───── MATERIAL FOR THE TASK
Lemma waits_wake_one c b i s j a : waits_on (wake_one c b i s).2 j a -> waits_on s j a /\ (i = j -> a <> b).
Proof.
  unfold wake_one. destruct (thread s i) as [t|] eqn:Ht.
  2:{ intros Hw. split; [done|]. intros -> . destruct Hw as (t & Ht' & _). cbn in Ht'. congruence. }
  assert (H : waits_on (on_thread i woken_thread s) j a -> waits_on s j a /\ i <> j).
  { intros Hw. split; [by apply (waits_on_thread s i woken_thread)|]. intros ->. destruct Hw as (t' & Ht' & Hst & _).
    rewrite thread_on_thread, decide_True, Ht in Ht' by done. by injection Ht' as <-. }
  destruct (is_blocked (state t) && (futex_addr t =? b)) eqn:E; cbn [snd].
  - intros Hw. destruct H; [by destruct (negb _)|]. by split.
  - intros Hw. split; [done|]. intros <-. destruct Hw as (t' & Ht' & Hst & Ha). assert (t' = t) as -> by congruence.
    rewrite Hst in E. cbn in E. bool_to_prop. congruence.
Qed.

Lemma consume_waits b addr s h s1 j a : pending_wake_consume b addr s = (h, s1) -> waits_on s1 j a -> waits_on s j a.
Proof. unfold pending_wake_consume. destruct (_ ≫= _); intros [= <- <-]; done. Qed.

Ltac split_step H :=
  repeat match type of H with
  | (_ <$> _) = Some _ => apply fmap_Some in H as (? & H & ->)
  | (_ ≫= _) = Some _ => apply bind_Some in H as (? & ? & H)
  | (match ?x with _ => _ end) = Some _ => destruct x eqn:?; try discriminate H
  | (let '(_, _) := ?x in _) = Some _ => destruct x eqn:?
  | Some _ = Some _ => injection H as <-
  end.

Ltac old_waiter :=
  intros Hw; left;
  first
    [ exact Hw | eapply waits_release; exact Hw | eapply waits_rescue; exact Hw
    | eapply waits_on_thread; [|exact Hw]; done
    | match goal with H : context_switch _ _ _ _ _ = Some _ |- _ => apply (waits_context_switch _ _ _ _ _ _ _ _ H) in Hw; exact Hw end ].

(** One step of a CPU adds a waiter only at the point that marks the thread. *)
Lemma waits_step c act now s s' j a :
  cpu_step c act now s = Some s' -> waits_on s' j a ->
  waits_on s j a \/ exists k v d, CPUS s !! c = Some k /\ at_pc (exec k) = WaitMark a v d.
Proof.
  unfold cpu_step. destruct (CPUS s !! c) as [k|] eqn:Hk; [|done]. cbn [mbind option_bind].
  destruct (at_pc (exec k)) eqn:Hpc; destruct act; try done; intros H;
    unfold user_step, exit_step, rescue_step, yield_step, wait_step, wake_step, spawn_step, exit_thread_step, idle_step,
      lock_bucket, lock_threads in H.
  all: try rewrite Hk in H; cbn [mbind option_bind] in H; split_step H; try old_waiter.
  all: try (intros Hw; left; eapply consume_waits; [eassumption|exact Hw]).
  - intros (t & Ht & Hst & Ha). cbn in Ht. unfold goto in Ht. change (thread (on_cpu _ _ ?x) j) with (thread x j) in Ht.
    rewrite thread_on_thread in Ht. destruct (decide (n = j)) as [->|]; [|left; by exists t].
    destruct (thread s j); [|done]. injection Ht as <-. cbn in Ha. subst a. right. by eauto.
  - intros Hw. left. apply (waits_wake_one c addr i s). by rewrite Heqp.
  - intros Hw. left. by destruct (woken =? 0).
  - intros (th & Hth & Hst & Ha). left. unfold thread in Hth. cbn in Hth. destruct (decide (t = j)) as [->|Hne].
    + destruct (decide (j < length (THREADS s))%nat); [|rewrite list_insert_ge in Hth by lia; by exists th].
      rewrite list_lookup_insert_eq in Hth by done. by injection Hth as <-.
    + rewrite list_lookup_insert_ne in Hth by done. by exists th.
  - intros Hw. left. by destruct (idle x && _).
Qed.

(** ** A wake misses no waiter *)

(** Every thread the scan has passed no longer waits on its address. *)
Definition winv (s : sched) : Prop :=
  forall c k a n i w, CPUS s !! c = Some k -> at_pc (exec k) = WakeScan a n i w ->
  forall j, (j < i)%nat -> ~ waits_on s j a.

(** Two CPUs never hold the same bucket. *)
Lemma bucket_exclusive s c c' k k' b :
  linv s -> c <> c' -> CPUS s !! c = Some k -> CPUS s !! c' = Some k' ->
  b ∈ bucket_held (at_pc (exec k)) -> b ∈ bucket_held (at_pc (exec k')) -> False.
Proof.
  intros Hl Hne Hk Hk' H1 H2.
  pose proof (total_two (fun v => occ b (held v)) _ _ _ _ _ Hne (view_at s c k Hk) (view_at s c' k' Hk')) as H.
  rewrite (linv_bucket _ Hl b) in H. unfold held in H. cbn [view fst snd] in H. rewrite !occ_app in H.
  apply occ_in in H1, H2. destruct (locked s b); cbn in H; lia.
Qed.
──────────
**ASSIGNMENT**
Would you mind giving all the records again exactly?

**YOUR RESPONSE**
Lemma waits_wake_one c b i s j a : waits_on (wake_one c b i s).2 j a -> waits_on s j a /\ (i = j -> a <> b).
Proof.
  unfold wake_one. destruct (thread s i) as [t|] eqn:Ht.
  2:{ intros Hw. split; [done|]. intros -> . destruct Hw as (t & Ht' & _). cbn in Ht'. congruence. }
  assert (H : waits_on (on_thread i woken_thread s) j a -> waits_on s j a /\ i <> j).
  { intros Hw. split; [by apply (waits_on_thread s i woken_thread)|]. intros ->. destruct Hw as (t' & Ht' & Hst & _).
    rewrite thread_on_thread, decide_True, Ht in Ht' by done. by injection Ht' as <-. }
  destruct (is_blocked (state t) && (futex_addr t =? b)) eqn:E; cbn [snd].
  - intros Hw. destruct H; [by destruct (negb _)|]. by split.
  - intros Hw. split; [done|]. intros <-. destruct Hw as (t' & Ht' & Hst & Ha). assert (t' = t) as -> by congruence.
    rewrite Hst in E. cbn in E. bool_to_prop. congruence.
Qed.

Lemma consume_waits b addr s h s1 j a : pending_wake_consume b addr s = (h, s1) -> waits_on s1 j a -> waits_on s j a.
Proof. unfold pending_wake_consume. destruct (_ ≫= _); intros [= <- <-]; done. Qed.

Ltac split_step H :=
  repeat match type of H with
  | (_ <$> _) = Some _ => apply fmap_Some in H as (? & H & ->)
  | (_ ≫= _) = Some _ => apply bind_Some in H as (? & ? & H)
  | (match ?x with _ => _ end) = Some _ => destruct x eqn:?; try discriminate H
  | (let '(_, _) := ?x in _) = Some _ => destruct x eqn:?
  | Some _ = Some _ => injection H as <-
  end.

Ltac old_waiter :=
  intros Hw; left;
  first
    [ exact Hw | eapply waits_release; exact Hw | eapply waits_rescue; exact Hw
    | eapply waits_on_thread; [|exact Hw]; done
    | match goal with H : context_switch _ _ _ _ _ = Some _ |- _ => apply (waits_context_switch _ _ _ _ _ _ _ _ H) in Hw; exact Hw end ].

(** One step of a CPU adds a waiter only at the point that marks the thread. *)
Lemma waits_step c act now s s' j a :
  cpu_step c act now s = Some s' -> waits_on s' j a ->
  waits_on s j a \/ exists k v d, CPUS s !! c = Some k /\ at_pc (exec k) = WaitMark a v d.
Proof.
  unfold cpu_step. destruct (CPUS s !! c) as [k|] eqn:Hk; [|done]. cbn [mbind option_bind].
  destruct (at_pc (exec k)) eqn:Hpc; destruct act; try done; intros H;
    unfold user_step, exit_step, rescue_step, yield_step, wait_step, wake_step, spawn_step, exit_thread_step, idle_step,
      lock_bucket, lock_threads in H.
  all: try rewrite Hk in H; cbn [mbind option_bind] in H; split_step H; try old_waiter.
  all: try (intros Hw; left; eapply consume_waits; [eassumption|exact Hw]).
  - intros (t & Ht & Hst & Ha). cbn in Ht. unfold goto in Ht. change (thread (on_cpu _ _ ?x) j) with (thread x j) in Ht.
    rewrite thread_on_thread in Ht. destruct (decide (n = j)) as [->|]; [|left; by exists t].
    destruct (thread s j); [|done]. injection Ht as <-. cbn in Ha. subst a. right. by eauto.
  - intros Hw. left. apply (waits_wake_one c addr i s). by rewrite Heqp.
  - intros Hw. left. by destruct (woken =? 0).
  - intros (th & Hth & Hst & Ha). left. unfold thread in Hth. cbn in Hth. destruct (decide (t = j)) as [->|Hne].
    + destruct (decide (j < length (THREADS s))%nat); [|rewrite list_insert_ge in Hth by lia; by exists th].
      rewrite list_lookup_insert_eq in Hth by done. by injection Hth as <-.
    + rewrite list_lookup_insert_ne in Hth by done. by exists th.
  - intros Hw. left. by destruct (idle x && _).
Qed.

(** ** A wake misses no waiter *)

(** Every thread the scan has passed no longer waits on its address. *)
Definition winv (s : sched) : Prop :=
  forall c k a n i w, CPUS s !! c = Some k -> at_pc (exec k) = WakeScan a n i w ->
  forall j, (j < i)%nat -> ~ waits_on s j a.

(** Two CPUs never hold the same bucket. *)
Lemma bucket_exclusive s c c' k k' b :
  linv s -> c <> c' -> CPUS s !! c = Some k -> CPUS s !! c' = Some k' ->
  b ∈ bucket_held (at_pc (exec k)) -> b ∈ bucket_held (at_pc (exec k')) -> False.
Proof.
  intros Hl Hne Hk Hk' H1 H2.
  pose proof (total_two (fun v => occ b (held v)) _ _ _ _ _ Hne (view_at s c k Hk) (view_at s c' k' Hk')) as H.
  rewrite (linv_bucket _ Hl b) in H. unfold held in H. cbn [view fst snd] in H. rewrite !occ_app in H.
  apply occ_in in H1, H2. destruct (locked s b); cbn in H; lia.
Qed.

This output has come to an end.